Kanemitsu Hyoe, Tomiyama Takami, Mori Hiroshi
Department of Neuroscience, Graduate School of Medicine Osaka City University, 1-4-3 Asahimachi, Abeno-ku, Osaka 545-8585, Japan.
Neurosci Lett. 2003 Oct 23;350(2):113-6. doi: 10.1016/s0304-3940(03)00898-x.
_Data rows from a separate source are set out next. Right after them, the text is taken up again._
Lemma main_without_todays_file_witness :
  ex_main "06" ["email_report.py"; "data"]
  = ([Print "Today's json doesn't exist, sending error email...";
      Html2email ("[ALIPerfTestsFailed] " ++ subject_base) error_body
        "jwatkin@sandia.gov" ["jwatkin@sandia.gov"; "ikalash@sandia.gov"]],
     _ <- ex_html2email ("[ALIPerfTestsFailed] " ++ subject_base) error_body
            "jwatkin@sandia.gov" ["jwatkin@sandia.gov"; "ikalash@sandia.gov"] ;;
     Ok tt).
Proof.
  apply (main_without_todays_file string
           (fun files case nps => ex_json2status tt case nps)
           (fun files case nps timer hours =>
              ex_json2timeline tt case nps timer hours)
           ex_html2email ex_format_g ex_glob (ex_strftime_on "06")
           ["email_report.py"; "data"]).
  intros filename Hin Hocc. apply contains_spec in Hocc.
  vm_compute in Hin.
  destruct Hin as [<- | [<- | []]]; vm_compute in Hocc; discriminate Hocc.
Defined.

Lemma main_with_todays_file_witness :
  match build_perf_tests (list string) string
          (fun files case nps => ex_json2status tt case nps)
          (fun files case nps timer hours =>
             ex_json2timeline tt case nps timer hours)
          (run_files ex_glob ["email_report.py"; "data"])
          main_cases main_nps main_timers with
  | Ok perfTests_ =>
      exists subject body,
        build_perf_tests_html ex_format_g (ex_strftime_on "05" "%m_%d_%Y")
          perfTests_ = Ok (subject, body)
        /\ ex_main "05" ["email_report.py"; "data"]
           = ([Print "Running performance analysis...";
               Print "Building HTML...";
               Print "Sending email...";
               Html2email subject body sender recipients],
              ex_html2email subject body sender recipients)
  | Raise e =>
      ex_main "05" ["email_report.py"; "data"]
      = ([Print "Running performance analysis..."], Raise e)
  end.
Proof.
  apply (main_with_todays_file string
           (fun files case nps => ex_json2status tt case nps)
           (fun files case nps timer hours =>
              ex_json2timeline tt case nps timer hours)
           ex_html2email ex_format_g ex_glob (ex_strftime_on "05")
           ["email_report.py"; "data"] "data/ctest-20200105.json").
  - vm_compute. right. left. reflexivity.
  - exists "data/ctest-", ".json". reflexivity.
Defined.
Amyloid beta-peptide (Abeta) is widely believed to play a central role in Alzheimer's disease (AD). Coordinate regulation of cerebral Abeta level is important in the pathogenesis of AD since either increased production of Abeta from amyloid precursor protein or decreased degradation causes elevated levels of Abeta, leading to accumulation of cerebral plaque formation or amyloid angiopathy. Here we studied neprilysin, a putative proteolytic enzyme for Abeta, and found that it degraded not only monomeric but also oligomeric forms of Abeta1-40. Moreover, neprilysin was found to be capable of degradation of the oligomeric form of Abeta1-42, a significant Abeta species in early pathogenesis. Neprilysin to decrease cerebral Abeta is suggested to be inevitable factor as a vital therapeutic target.
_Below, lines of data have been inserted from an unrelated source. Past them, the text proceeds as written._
Definition create (s : session.t) : M unit :=
  match session.Windows s with
  | [] => fail (New "no windows configured for this session!")
  | w0 :: _ =>
      cmd ←' os_expandEnv (window.Command w0);
      notef "failed to start tmux session" []
        (tmux s ["new-session"; "-d"; "-s"; session.Name s; cmd]) ;;'
      kvs ←' range host (session.Environment s);
      setEnvironment s kvs
  end.

Definition createWindow (s : session.t) (i : nat) (w : window.t) : M unit :=
  let cwd := window.Cwd w in
  let cwd := if decide (cwd = EmptyString) then session.Cwd s else cwd in
  cwd ←' os_expandEnv cwd;
  cmd ←' os_expandEnv (window.Command w);
  notef "failed to create window %q" [window.Name w]
    (tmux s ["new-window"; "-d"; "-t"; target (session.Name s) i;
             "-c"; cwd; cmd]).

Definition sendKeys (s : session.t) (w : window.t) : M unit :=
  if decide (0 < length (window.Keystrokes w)) then
    notef "failed to send keystrokes to window %q" [window.Name w]
      (tmux s ("send-keys" :: window.Keystrokes w))
  else ret tt.

Definition focus (s : session.t) (i : nat) : M unit :=
  notef "failed to set window focus" []
    (tmux s ["select-window"; "-t"; target (session.Name s) i]).

(** The loop of [run] over [session.Environment] (lines 59-61). *)
Fixpoint setenvAll (kvs : list (string * string)) : M unit :=
  match kvs with
  | [] => ret tt
  | (k, v) :: kvs' =>
      v' ←' os_expandEnv v;
      os_setenv k v' ;;'
      setenvAll kvs'
  end.

(** The loop of [run] over [session.Windows] (lines 75-92): [i] is the
    index of the first window of [ws], [focus] the variable of that
    name; the result is its value when the loop ends. *)
Fixpoint windowLoop (s : session.t) (i : nat) (ws : list window.t)
  (focus : nat) : M nat :=
  match ws with
  | [] => ret focus
  | w :: ws' =>
      (if decide (0 < i) then mask (createWindow s i w) else ret tt) ;;'
      mask (sendKeys s w) ;;'
      windowLoop s (S i) ws'
        (if decide (session.Focus s = window.Name w) then i else focus)
  end.

(** [run] from the moment the session is loaded (lines 59-99). *)
Definition materialize (s : session.t) : M unit :=
  kvs ←' range host (session.Environment s);
  setenvAll kvs ;;'
  notef "failed to execute setup script" [] (setupScript s) ;;'
  mask (create s) ;;'
  i ←' windowLoop s 0 (session.Windows s) 0;
  mask (focus s i) ;;'
  mask (tmux s ["attach"; "-t"; session.Name s]).

(** Library functions that are taken as given: [filepath.Join] and
    [yaml.Unmarshal] into a [session]. *)
Context (filepath_Join : list string → string).
Context (yaml_Unmarshal : string → error + session.t).

Definition locateSession (name : string) : M string :=
  r ←' attempt (os_stat host name);
  match r with
  | inr _ => ret name
  | inl err =>
      if negb (os_IsNotExist err) then
        fail (Notef err "failed to open session file %q" [name])
      else
        configDir ←' os_getenv "XDG_CONFIG_HOME";
        configDir ←'
          (if decide (configDir = EmptyString) then
             home ←' os_getenv "HOME";
             ret (filepath_Join [home; ".config"])
           else ret configDir);
        let tmuxgConfigDir := filepath_Join [configDir; "tmuxg"] in
        notef "failed to create config directory %q" [tmuxgConfigDir]
          (os_mkdirAll host tmuxgConfigDir mode_0644) ;;'
        let path := filepath_Join [tmuxgConfigDir; name +:+ ".yaml"] in
        notef "failed to resolve session %q file %q" [name; path]
          (os_stat host path) ;;'
        ret path
  end.

Definition newSession (path : string) : M session.t :=
  contents ←' notef "failed to read session file" []
                (ioutil_readFile host path);
  match yaml_Unmarshal contents with
  | inl err => fail (Notef err "failed to parse session file" [])
  | inr s => ret s
  end.

(** [run]; [args] is [os.Args]. *)
Definition run (args : list string) : M unit :=
  if decide (length args < 2) then
    fail (New "missing session file argument")
  else
    name ←' mask (locateSession (default EmptyString (args !! 1)));
    s ←' mask (newSession name);
    materialize s.

End Program.
End Main.

(** ** The revision in [unnamed/part_000], where it differs *)

Module Part000.
Section Program.
Context (host : World).
Context (filepath_Join : list string → string).
Context (yaml_Unmarshal : string → error + session.t).

(** The rest of [locateSession] once the argument is not taken as a
    path (lines 130-148). *)
Definition inConfigDir (name : string) : M string :=
  configDir ←' os_getenv "XDG_CONFIG_HOME";
  configDir ←'
    (if decide (configDir = EmptyString) then
       home ←' os_getenv "HOME";
       ret (filepath_Join [home; ".config"])
     else ret configDir);
  let tmuxgConfigDir := filepath_Join [configDir; "tmuxg"] in
  notef "failed to create config directory %q" [tmuxgConfigDir]
    (os_mkdirAll host tmuxgConfigDir mode_0644) ;;'
  let confPath := filepath_Join [tmuxgConfigDir; name +:+ ".yaml"] in
  r ←' attempt (os_stat host confPath);
  match r with
  | inl err =>
      if os_IsNotExist err then fail err
      else fail (Notef err "failed to resolve session %q file %q"
                   [name; confPath])
  | inr _ => ret confPath
  end.

(** Lines 123-149. *)
Definition locateSession (name : string) : M string :=
  r ←' attempt (os_stat host name);
  match r with
  | inr info => if negb (isDir info) then ret name else inConfigDir name
  | inl err =>
      if negb (os_IsNotExist err) then
        fail (Notef err "failed to open session file %q" [name])
      else inConfigDir name
  end.

(** Lines 245-263. *)
Definition newSession (confPath : string) : M session.t :=
  contents ←' notef "failed to read session file" []
                (ioutil_readFile host confPath);
  match yaml_Unmarshal contents with
  | inl err => fail (Notef err "failed to parse session file" [])
  | inr s =>
      ret {| session.Name := session.Name s;
             session.SetupScript := session.SetupScript s;
             session.Environment := session.Environment s;
             session.Cwd := session.Cwd s;
             session.Windows :=
               (λ w, if decide (window.Command w = EmptyString)
                     then {| window.Name := window.Name w;
                             window.Command := "bash";
                             window.Cwd := window.Cwd w;
                             window.Keystrokes := window.Keystrokes w |}
                     else w) <$> session.Windows s;
             session.Focus := session.Focus s |}
  end.

End Program.
End Part000.

(** ** What a run is expected to do *)

(** The tmux subcommand of an operation: [Args] is
    [tmux -L <name> <subcommand> ...]. *)
Definition subcommand (e : event) : option string :=
  match e with
  | cmd_Run c => Args c !! 3
  | _ => None
  end.

(** Create-session and create-window invocations. *)
Definition isCreation (e : event) : Prop :=
  subcommand e = Some "new-session" ∨ subcommand e = Some "new-window".

Global Instance isCreation_dec e : Decision (isCreation e) := or_dec _ _.

(** The invocation carries [-t <sessionName>:<windowIndex>]. *)
Definition carriesTarget (name : string) (e : event) : Prop :=
  ∃ c i pre post,
    e = cmd_Run c ∧ Args c = pre ++ "-t" :: target name i :: post.

Definition is_error {A} (r : error + A) : bool :=
  match r with inl _ => true | inr _ => false end.

(** The error of [session.create] for a session without windows. *)
Definition NoWindowsConfigured : error :=
  New "no windows configured for this session!".

(** The process environment once the entries [kvs] have been committed in
    that order (the loop of [run], lines 59-61, as a function). *)
Fixpoint commitEnv (kvs : list (string * string)) (env : gmap string string)
  : gmap string string :=
  match kvs with
  | [] => env
  | (k, v) :: kvs' => commitEnv kvs' (<[k := os.ExpandEnv env v]> env)
  end.

Section Plan.
Context (s : session.t) (env : gmap string string).

Definition newSessionOp (w0 : window.t) : event :=
  cmd_Run (Main.tmuxCmd s env
    ["new-session"; "-d"; "-s"; session.Name s;
     os.ExpandEnv env (window.Command w0)]).

Definition setEnvironmentOp (kv : string * string) : event :=
  cmd_Run (Main.tmuxCmd s env
    ["set-environment"; kv.1; os.ExpandEnv env kv.2]).

Definition newWindowOp (i : nat) (w : window.t) : event :=
  cmd_Run (Main.tmuxCmd s env
    ["new-window"; "-d"; "-t"; target (session.Name s) i; "-c";
     os.ExpandEnv env (if decide (window.Cwd w = EmptyString)
                       then session.Cwd s else window.Cwd w);
     os.ExpandEnv env (window.Command w)]).

Definition sendKeysOp (w : window.t) : event :=
  cmd_Run (Main.tmuxCmd s env ("send-keys" :: window.Keystrokes w)).

Definition selectWindowOp (i : nat) : event :=
  cmd_Run (Main.tmuxCmd s env
    ["select-window"; "-t"; target (session.Name s) i]).

Definition attachOp : event :=
  cmd_Run (Main.tmuxCmd s env ["attach"; "-t"; session.Name s]).

(** What one turn of the loop over the windows asks for. *)
Definition windowOps (i : nat) (w : window.t) : list event :=
  (if decide (0 < i) then [newWindowOp i w] else [])
  ++ (if decide (0 < length (window.Keystrokes w)) then [sendKeysOp w]
      else []).

Fixpoint loopOps (i : nat) (ws : list window.t) : list event :=
  match ws with
  | [] => []
  | w :: ws' => windowOps i w ++ loopOps (S i) ws'
  end.

(** The value of [focus] after the loop: the index of the last window
    whose name is [session.Focus], [acc] when there is none. *)
Fixpoint lastFocus (i : nat) (ws : list window.t) (acc : nat) : nat :=
  match ws with
  | [] => acc
  | w :: ws' =>
      lastFocus (S i) ws'
        (if decide (session.Focus s = window.Name w) then i else acc)
  end.

(** Every tmux invocation of a run in which none fails; [h] is what
    happened before the first of them. *)
Definition tmuxOps (host : World) (h : list event) : list event :=
  match session.Windows s with
  | [] => []
  | w0 :: _ =>
      (newSessionOp w0
       :: (setEnvironmentOp
             <$> rangeOrder host (h ++ [newSessionOp w0])
                   (session.Environment s)))
      ++ loopOps 0 (session.Windows s)
      ++ [selectWindowOp (lastFocus 0 (session.Windows s) 0); attachOp]
  end.
End Plan.

Section Attempted.
Context (host : World).

(** The operations performed when [es] are asked for in order and the
    first failure ends the run, and whether all of them succeeded. *)
Fixpoint attempted (h : list event) (es : list event) : list event * bool :=
  match es with
  | [] => ([], true)
  | e :: es' =>
      if fails host (h ++ [e]) then ([e], false)
      else let r := attempted (h ++ [e]) es' in (e :: r.1, r.2)
  end.

(** [m], started in [st], performs the operations [es] in order until one
    fails, changes nothing else, and returns [a] when none fails. *)
Definition performs {A} (m : M A) (st : OS) (es : list event) (a : A)
  : Prop :=
  (m st).2 = {| environ := environ st; files := files st;
                trace := trace st ++ (attempted (trace st) es).1 |}
  ∧ if (attempted (trace st) es).2 then (m st).1 = inr a
    else is_error (m st).1 = true.

(** The operations a run of [materialize] adds to the trace. *)
Definition issued (s : session.t) (st : OS) : list event :=
  drop (length (trace st)) (trace (Main.materialize host s st).2).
人们普遍认为β-淀粉样肽(Aβ)在阿尔茨海默病(AD)中起核心作用。由于淀粉样前体蛋白产生的Aβ增加或降解减少都会导致Aβ水平升高,进而导致脑斑块形成或淀粉样血管病的积累,因此大脑Aβ水平的协调调节在AD的发病机制中很重要。在此,我们研究了中性内肽酶(neprilysin),一种假定的Aβ蛋白水解酶,发现它不仅能降解Aβ1-40的单体形式,还能降解其寡聚体形式。此外,还发现中性内肽酶能够降解Aβ1-42的寡聚体形式,这是早期发病机制中的一种重要Aβ种类。中性内肽酶被认为是降低大脑Aβ水平的一个不可或缺的因素,是一个至关重要的治疗靶点。